The patient was mobilized on the first postoperative day without a brace and was allowed partial weight bearing. Apart from a subsequent knee effusion which required another aspiration and intra-articular steroid injection on the second post-operative day, no other complications were noted. The patient received rigorous physiotherapy, achieved full range of motion by the second week and progressed to full weight bearing by the end of the third week. Postoperative radiographs and CT scans showed an excellent result without any residual deformity (Figure 6). Furthermore, follow-up radiologic evaluation at one and three months revealed adequate osteointegration of the cement and no loss of correction. The patient is by now, one year post-operative, pain free, mobile and autonomous, and satisfied with the result.

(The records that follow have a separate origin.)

Lemma push_bottom_batch_spec_witness :
  wf example_deque ∧
  match push_bottom_batch (λ _, true) (λ _, Fiber) [16; 32; 48; 64; 80] example_deque with
  | Ok (_, d') => contents d' = [16; 32; 48; 64; 80] ∧ capacity (ring_ d') = 8
  | Err _ => False
  end.
Proof.
  split; [exact example_deque_wf|].
  pose proof (push_bottom_batch_spec (λ _, true) (λ _, Fiber) [16; 32; 48; 64; 80] example_deque
                example_deque_wf ltac:(vm_compute; done)) as H.
  revert H. vm_compute. intros (_ & _ & H). split; [exact H|done].
Defined.

(** run without interference, [pop_bottom] takes the newest task and [steal] and
    [steal_if] the oldest; each reports empty exactly when there is none (or, for
    [steal_if], when the vetting predicate refuses the oldest), and the rest of the
    queue is unchanged. *)
Theorem take_spec d :
  wf d → pushOnly_ d = false →
  (∃ o d', pop_bottom d = Ok (o, d') ∧ wf d'
     ∧ match o with
       | Some p => ∃ v, contents d = contents d' ++ [v] ∧ p = untag v
       | None => contents d = [] ∧ contents d' = []
       end)
  ∧ (∀ pred, let '(o, d') := steal_if pred d in
     wf d' ∧ match o with
             | Some p => ∃ v, contents d = v :: contents d' ∧ p = untag v ∧ pred (bits v) = true
             | None => contents d' = contents d
                       ∧ (contents d = [] ∨ ∃ v l, contents d = v :: l ∧ pred (bits v) = false)
             end)
  ∧ steal d = steal_if (λ _, true) d.
Proof.
  intros Hwf Hpo. pose proof Hwf as (Hr & Ht & Hb & Hn). split_and!.
  - unfold pop_bottom. rewrite Hpo. case_match eqn:He; simpl.
    { exists None, (MarkEmpty d). unfold MarkEmpty. rewrite StoreFlag_contents.
      split_and!; auto with sched; apply contents_of_nil; lia. }
    apply Z.leb_gt in He. rewrite u64_pred_spec by lia.
    replace (top_ d <=? bottom_ d - 1) with true by (symmetry; apply Z.leb_le; lia).
    assert (Hsnoc : contents d = contents_of (ring_ d) (top_ d) (bottom_ d - 1)
                                 ++ [ring_get (ring_ d) (bottom_ d - 1)]).
    { rewrite <- contents_of_snoc by lia. unfold contents. f_equal. lia. }
    case_match eqn:Hlast.
    + unfold cas_top; simpl. rewrite Z.eqb_refl. rewrite !u64_small by lia.
      eexists _, _. split; [done|]. unfold MarkEmpty. rewrite StoreFlag_contents.
      split; [apply StoreFlag_wf; unfold wf; simpl; split_and!; try done; lia|].
      eexists. split; [|done]. rewrite Hsnoc. unfold contents; simpl.
      rewrite !contents_of_nil by lia. done.
    + eexists _, _. split; [done|]. split; [unfold wf; simpl; split_and!; try done; lia|].
      eexists. split; [|done]. exact Hsnoc.
  - intros pred. unfold steal_if. destruct (top_ d <? bottom_ d) eqn:He.
    + apply Z.ltb_lt in He. unfold contents. rewrite (contents_of_cons _ (top_ d)) by lia.
      destruct (negb _) eqn:Hp; [apply negb_true_iff in Hp|apply negb_false_iff in Hp].
      * split; [done|]. split; [by apply contents_of_cons|]. right. eauto.
      * unfold cas_top. rewrite Z.eqb_refl, u64_small by lia.
        split; [unfold wf; simpl; split_and!; try done; lia|]. eexists. by split_and!.
    + apply Z.ltb_ge in He. split; [done|]. split; [done|]. left. by apply contents_of_nil.
  - unfold steal, steal_if, cas_top. repeat case_match; done.
Qed.

Lemma take_spec_witness :
  ∃ d, wf d ∧ pushOnly_ d = false ∧ contents d = [18]
       ∧ wf (snd (steal_if (λ _, true) d)) ∧ fst (steal_if (λ _, true) d) = Some 16.
Proof.
  destruct (push_bottom (λ _, true) (λ _, Native) 16 example_deque) as [[[] d]|] eqn:He;
    [|exfalso; vm_compute in He; done|exfalso; vm_compute in He; done].
  exists d.
  assert (Hwf : wf d).
  { split; [|vm_compute in He; injection He as <-; simpl; lia].
    vm_compute in He. injection He as <-. exists 1. simpl. by split_and!. }
  split; [done|].
  assert (Hp : pushOnly_ d = false) by (vm_compute in He; by injection He as <-).
  split; [done|]. destruct (take_spec d Hwf Hp) as (_ & Hs & _). specialize (Hs (λ _, true)).
  vm_compute in He. injection He as <-. split; [done|]. split; [apply Hs|done].
Defined.
(** ** The live counters of more than 128 threads *)

(** A thread number below 128 updates its counter by a load and a later store, and the
    thread numbered 128 more shares that counter and updates it in between: the shared
    counter ends at 1 after two allocations. *)
Theorem live_counter_lost_update :
  let k := mkCounters ∅ 129 ∅ in
  exclusive 0 = true ∧ exclusive 128 = false ∧ 0 `mod` kLiveSlots = 128 `mod` kLiveSlots ∧
  let now := liveAdd_load 0 1 k in
  let k1 := liveAdd_store 128 1 (liveAdd_load 128 1 k) k in
  LiveCount k1 = 1 ∧ LiveCount (liveAdd_store 0 1 now k1) = 1.
Proof. vm_compute. done. Qed.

Figure 2: Operative room and draping, trocar and supporting K-wires introduction.
Figure 3: Balloon inflation and fracture reduction (outlined by the red line).
Figure 4: Fracture supporting K-wires, balloon deflation, and screw fixation.
Figure 5: Cement injection for fracture augmentation.
Figure 6: Post-op CT scan.


Tibial plateau fractures with depression are predominantly seen in elderly people and for this reason their treatment must take into account the fragility and osteoporosis of the bones treated [1]. Conventional treatment options call for the use of metallic instruments for the reduction of the depression, which in osteoporotic bone may result in further damage of the articular surface and joint incongruence or even joint penetration. We instead, used a new technique for the reduction, balloon tibioplasty, borrowed from spinal surgery. The technique is already in use apart from kyphoplasty surgery, in maxillofacial surgery [4], and has recently been used for other areas such as acetabular fractures [5], cuboid fractures [6], distal radius [7], calcaneus [8], and lately tibial plateau fractures [9]. It has already been proven both in laboratory as well as clinically to be superior to conventional methods, the only drawback being the higher cost due to the disposable instruments [9-11]. In our case, the technique proved to be easily applicable and yielded excellent results. We achieved fast mobilization of the patient with no deterioration of the reduction. The main advantages of balloon tibioplasty are the minimally invasive nature of the technique and the increased and uniform load distribution during the reduction process, leading to lesser articular trauma and restoration of a better articular surface. We also used calcium phosphate cement to fill the defect - supporting and stabilizing the fracture - the use of which is well documented in the literature [12,13]. The fracture fixation can be done either with a buttress plate, or with cannulated screws [14,15]. We chose screw fixation because of the fracture pattern and in order to keep the surgical trauma to a minimum.


We presented the use of a new technique (balloon tibioplasty) for the reduction of a depressed tibial plateau fracture in an elderly osteoporotic patient. We found the technique to be easily applicable and effective in reducing the depression as well as minimally invasive. We achieved excellent results without any complication during or after the operation. The technique therefore appears to be a promising alternative to standard reduction options for this type of fracture in the elderly, leading to better results and lesser surgical trauma.